RPGs are for hardcore nerds who love Dungeons & Dragons and related games. SJWs however insist that everyone obeys their maniacal doctrine… even when those people are already obeying it. A game called Tournament of Rapists aroused SJW ire, but apparently no one read anything about it, because in the game players battle these rapists, SJW-style. SJWs could not be bothered to do the research and attacked, causing at least one company to adopt an official censorship policy:
Steve Wieck, CEO of DriveThruRPG, issued his final response to the controversy on Tuesday. In a long blog post, they explained that they had come to an agreement with the publishers of Tournament of Rapists, and that the title would be removed from the store.
Wieck also announced a new policy on offensive content, whereby RPGs reported as offensive would be screened on a case-by-case basis. Wieck announced that he would be the “final arbiter” of what was deemed to be too offensive for the store, and informed readers that he would “err toward including content, even when it challenges readers and deals with sensitive issues, so long as it does so maturely and not gratuitously.”
This continues the assault on free speech in games on the basis of “moral” grounds known as Social Justice, which apparently holds that everyone must tolerate and pretend to like everyone else at all times, or you are all very racist. As with other forms of speech restriction, this plays right into the hands of governments and corporations who wish to find a way to restrict criticism of their immigration, H1-B or other policies.

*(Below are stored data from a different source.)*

Lemma wq_remove_spec tab q l t :
  wq_rep tab q l →
  wp (wait_queue_remove q (Some t)) (λ r tab',
    if decide (t ∈ l)
    then r.1 = true ∧ wq_rep tab' r.2 (without t l) ∧ only_wait_next l tab tab'
    else r = (false, q) ∧ tab' = tab) tab.
Proof.
  intros [Hq Hok]. unfold wait_queue_remove. rewrite bool_decide_false by done.
  set (I := λ (n : nat) '((prev, cur) : tptr * tptr) (tab' : tasktab), tab' = tab ∧
    ∃ pre post, l = pre ++ post ∧ prev = last pre ∧ cur = head post ∧ n = length post ∧ t ∉ pre).
  apply (wp_whileM _ _ _ I _ (length l)).
  - unfold wq_fuel, MAX_TASKS. pose proof (slots_length l (q_nodup _ _ _ _ Hq) Hok). lia.
  - split; [done|]. exists [], l. split; [done|]. split; [done|]. split; [apply Hq|].
    split; [done|]. apply not_elem_of_nil.
  - intros n [prev cur] tab' (-> & pre & post & -> & -> & -> & -> & Hpre).
    destruct post as [|x post]; cbn [head].
    { rewrite bool_decide_true by done. apply wp_ret. rewrite app_nil_r.
      by rewrite decide_False. }
    rewrite bool_decide_false by done.
    pose proof Hok as [Hokp [Hokx _]%Forall_cons]%Forall_app.
    destruct (decide (x = t)) as [->|Hne].
    2: { rewrite bool_decide_false by congruence. rewrite wp_bind. apply wp_tget; [done|].
      apply wp_ret. exists (length post). split; [cbn; lia|]. split; [done|].
      exists (pre ++ [x]), post. split; [by rewrite <- app_assoc|]. split; [by rewrite last_snoc|].
      split; [by apply (qrep_split _ _ _ _ _ _ Hq)|]. split; [done|]. set_solver. }
    rewrite bool_decide_true by done. rewrite wp_bind. apply wp_tget; [done|].
    pose proof (q_nodup _ _ _ _ Hq) as Hnd. pose proof (q_head _ _ _ _ Hq) as Hhd.
    match goal with |- wp ?m _ ?s => apply (wp_mono m (λ r, match r with
      | inl _ => λ _, False
      | inr r => λ tab', r.1 = true ∧ wq_rep tab' r.2 (pre ++ post) ∧
                         only_wait_next (pre ++ t :: post) tab tab' end)) end.
    2: { intros [?|r] tab'; [done|]. rewrite decide_True by set_solver. by rewrite without_split. }
    set (nx := wait_next (task_at tab t)).
    assert (∀ tab2 hd2, only_wait_next (pre ++ t :: post) tab tab2 →
              hd2 = (match pre with [] => nx | _ => wq_head q end) →
              (∀ y, last pre = Some y → wnext tab2 y = nx) →
              (∀ y, y ≠ t → last pre ≠ Some y → wnext tab2 y = wnext tab y) →
              wq_rep tab2 (WaitQueue hd2 (if bool_decide (wq_tail q = Some t) then last pre else wq_tail q))
                (pre ++ post)) as Hrep.
    { intros tab2 hd2 _ -> Hp Ho. split.
      - pose proof (qrep_remove _ (wnext tab2) _ _ _ _ _ Hq Hp Ho) as Hq'. cbn [wq_head wq_tail].
        change (wnext tab t) with nx in Hq'. by repeat (case_bool_decide || case_decide).
      - apply Forall_app in Hok as [? [_ ?]%Forall_cons]. by apply Forall_app. }
    destruct (last pre) as [y|] eqn:Hl.
    + assert (y ∈ pre) as Hy by (by apply last_Some_elem_of).
      assert (y ≠ t) by (intros ->; done).
      rewrite (bool_decide_false (Some y = None)) by done. wp_steps.
      apply wp_tupd. { rewrite Forall_forall in Hokp. by apply Hokp. }
      wp_steps. apply wp_tupd; [done|]. apply wp_ret. cbn [fst snd].
      assert (only_wait_next (pre ++ t :: post) tab
        (<[t:=(task_at (<[y:=(task_at tab y) <| wait_next := nx |>]> tab) t) <| wait_next := None |>]>
           (<[y:=(task_at tab y) <| wait_next := nx |>]> tab))) as Hx.
      { eapply owx_trans; apply owx_upd; set_solver. }
      split; [done|]. split; [|exact Hx]. eapply Hrep; [exact Hx| |..].
      * destruct pre; [by apply not_elem_of_nil in Hy|done].
      * intros y' [= <-]. unfold wnext. rewrite !task_at_insert. rewrite decide_False by done.
        by rewrite decide_True.
      * intros z Hz1 Hz2. unfold wnext. rewrite !task_at_insert. rewrite decide_False by done.
        by rewrite decide_False by congruence.
    + rewrite (bool_decide_true (None = None)) by done. wp_steps. apply wp_tupd; [done|]. apply wp_ret. cbn [fst snd].
      assert (only_wait_next (pre ++ t :: post) tab (<[t:=(task_at tab t) <| wait_next := None |>]> tab)) as Hx.
      { apply owx_upd. set_solver. }
      apply last_None in Hl as ->.
      split; [done|]. split; [|exact Hx]. eapply Hrep; [exact Hx|done|done|].
      intros z Hz1 Hz2. unfold wnext. rewrite !task_at_insert. by rewrite decide_False.
Qed.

- The Supreme Court has made it harder for local governments to crack down on political advertising.
You know those political signs that pop up like mushrooms or exhumed corpses on lawns during election season? One local community regulated them, and the ensuing lawsuit made it to the Supreme Court, which ruled that not only was there nothing wrong with the signs in question, but that local governments did not have the power to regulate advertising of that nature.
From the New York Times:
Though just two months old, the decision has already required lower courts to strike down laws barring panhandling, automated phone calls and “ballot selfies.”
…The key move in Justice Thomas’s opinion was the vast expansion of what counts as content-based. The court used to say laws were content-based if they were adopted to suppress speech with which the government disagreed.
Justice Thomas took a different approach. Any law that singles out a topic for regulation, he said, discriminates based on content and is therefore presumptively unconstitutional.
On the surface this appears a win for free speech, but may experience pushback as it ties the hands of localities to stop nuisance behaviors like panhandling and automated phone calls. Time will tell whether the court is accountable like elected politicians are supposed to be, or if this type of restriction is permanently gone.
There’s our roundup for this week of juicy censorship and speech rights related stories for you. Hang tight for more anarchic fun in the weeks ahead.